Supplied data »
========

(** * hidtool: the HID report descriptor parser and the hidraw feature call

    A shallow embedding of [src/hid_report_desc.cpp] (item tokenizer,
    state evaluator, tree builder, Report-ID index, the two renderers) and
    of [device::feature_get] from the hidraw wrapper, with the properties
    the specification states about them.

    Conventions.
    - A [uintN_t] is a [Z] in [0, 2^N); an [intN_t] is a [Z] in
      [-2^(N-1), 2^(N-1)).  Every narrowing conversion of the source is
      written out ([u8], [u16], [u32], [sint]).
    - The cursor pair [(p, end)] of the tokenizer is the list of bytes
      still to be read.
    - A [collection_node*] is the path of child positions from the root:
      the nodes are allocated one by one and never move.  The place of a
      field in the tree is such a path plus the position of the field in
      the node's [fields] vector.
    - A [const report_field*] points into the buffer a [fields] vector
      had when the pointer was taken: it is the node, that buffer and the
      position.  A vector that grows moves to a new buffer and frees the
      old one; a pointer into a freed buffer dangles, and reading through
      it is undefined.
    - An [std::ostringstream] is the string written so far; a function
      that writes to one returns the text it appends.
    - The range loop of the Input/Output/Feature case counts with a
      [uint32_t] and need not end: it runs on [fuel], and a result [None]
      means that the loop has not ended within that many iterations.
    - The operating system is the answer function of the feature ioctl,
      and a log of the calls made. *)

From Stdlib Require Import ZArith Lia Ascii String Strings.Byte DecimalString.
From stdpp Require Import base list gmap strings.

Local Open Scope Z_scope.

(** ** Fixed-width integers *)

Definition u8 (x : Z) : Z := x mod 2 ^ 8.
Definition u16 (x : Z) : Z := x mod 2 ^ 16.
Definition u32 (x : Z) : Z := x mod 2 ^ 32.

(** [(intW_t)v] for an unsigned [v]: the low [w] bits read as two's
    complement. *)
Definition sint (w : Z) (v : Z) : Z :=
  let m := v mod 2 ^ w in
  if m <? 2 ^ (w - 1) then m else m - 2 ^ w.

Definition b2z (b : byte) : Z := Z.of_N (Byte.to_N b).

(** ** Items and the tokenizer *)

Record item := Item {
  it_size : Z;  (* 0,1,2,4 or 255 for long *)
  it_type : Z;  (* 0=Main,1=Global,2=Local,3=Reserved *)
  it_tag : Z;
  it_data : Z   (* zero-extended *)
}.

(** The value-initialised [item{}]. *)
Definition item_zero : item := Item 0 0 0 0.

Definition is_long_item (prefix : Z) : bool := prefix =? 0xFE.

(** The data loop of [parse_item]:
    for each [i] below [it.size], stop when the cursor is at the end,
    else or the next byte, shifted left by [8 * i], into [v];
    [n] is the number of iterations left. *)
Fixpoint read_data (n : nat) (i : Z) (v : Z) (p : list byte) : Z * list byte :=
  match n with
  | O => (v, p)
  | S n' =>
    match p with
    | [] => (v, p)
    | b :: p' => read_data n' (i + 1) (Z.lor v (u32 (Z.shiftl (b2z b) (8 * i)))) p'
    end
  end.

(** [parse_item(p, end)]: the item and the cursor after it. *)
Definition parse_item (p : list byte) : item * list byte :=
  match p with
  | [] => (item_zero, [])
  | b :: p1 =>
    let prefix := b2z b in
    if is_long_item prefix then
      match p1 with
      | data_size :: _ :: p3 =>
        (Item 0xFF 3 0xFF 0, drop (Z.to_nat (b2z data_size)) p3)
      | _ => (item_zero, p1)
      end
    else
      let bSizeCode := Z.land prefix 0x03 in
      let size := if bSizeCode =? 3 then 4 else bSizeCode in
      let type := Z.land (Z.shiftr prefix 2) 0x03 in
      let tag := Z.land (Z.shiftr prefix 4) 0x0F in
      let '(v, p') := read_data (Z.to_nat size) 0 0 p1 in
      (Item size type tag v, p')
  end.

Definition sign_extend (v : Z) (size : Z) : Z :=
  if size =? 1 then sint 8 v
  else if size =? 2 then sint 16 v
  else sint 32 v.
(** X13: on a clean endpoint and with such a deployment id,
    [listAppLogs] sends one GET to
    [<endpoint>/deployments/<id>/app_logs?<query>]. *)
Theorem X13_listAppLogs_url (self : Client) (e deploymentId : string)
    (q : query) (w : world) :
  endpoint (clientOptions self) = Some e -> clean_endpoint e = true ->
  safe deploymentId = true ->
  let r := get_request self
             (e ++ "/deployments/" ++ deploymentId ++ "/app_logs?"
                ++ URLSearchParams_toString q) in
  listAppLogs self deploymentId q w = (after_request w r, network w r).
Proof.
  intros He Hc Hs.
  destruct (path_shape "deployments/" deploymentId "/app_logs")
    as [H1 [H2 [H3 H4]]]; try reflexivity; try discriminate; try assumption.
  cbv zeta. unfold listAppLogs.
  rewrite (api_get self e _ ("deployments/" ++ deploymentId ++ "/app_logs")
             (URLSearchParams_toString q) w He Hc H1 H2 H3 H4 (query_plain q))
    by same_text.
  reflexivity.
Qed.

Lemma X13_listAppLogs_url_witness :
  listAppLogs sample_client "d1" (Some [("q", "a b")]) answering_world
  = (after_request answering_world
       (get_request sample_client
          ("https://api.deno.com/v1" ++ "/deployments/" ++ "d1" ++ "/app_logs?"
             ++ URLSearchParams_toString (Some [("q", "a b")]))),
     network answering_world
       (get_request sample_client
          ("https://api.deno.com/v1" ++ "/deployments/" ++ "d1" ++ "/app_logs?"
             ++ URLSearchParams_toString (Some [("q", "a b")])))).
Proof.
  apply (X13_listAppLogs_url sample_client default_endpoint "d1"
           (Some [("q", "a b")]) answering_world); reflexivity.
Defined.

Section WithStringify.
Variable JSON_stringify : json -> string.

(** X14: on a clean endpoint and with such an organisation id,
    [createProject] sends one POST to
    [<endpoint>/organizations/<org>/projects] whose body is the
    serialized object with the one property [name], undefined when no
    name was given. *)
Theorem X14_createProject_request (self : Client) (e : string)
    (name : option string) (w : world) :
  endpoint (clientOptions self) = Some e -> clean_endpoint e = true ->
  safe (orgId self) = true ->
  let r := post_request self
             (e ++ "/organizations/" ++ orgId self ++ "/projects")
             (JSON_stringify (JObject [("name", JValue (optional_value name))])) in
  createProject JSON_stringify self name w = (after_request w r, network w r).
Proof.
  intros He Hc Hs.
  destruct (path_shape "organizations/" (orgId self) "/projects")
    as [H1 [H2 [H3 H4]]]; try reflexivity; try discriminate; try assumption.
  cbv zeta. unfold createProject, orgUrl.
  rewrite (api_post self e _ ("organizations/" ++ orgId self ++ "/projects")
             _ w He Hc H1 H2 H3 H4) by same_text.
  rewrite append_assoc. reflexivity.
Qed.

========

Work instruction » The job is to copy each line from the material above that holds the word "tree".

Answer box »
    state evaluator, tree builder, Report-ID index, the two renderers) and
      field in the tree is such a path plus the position of the field in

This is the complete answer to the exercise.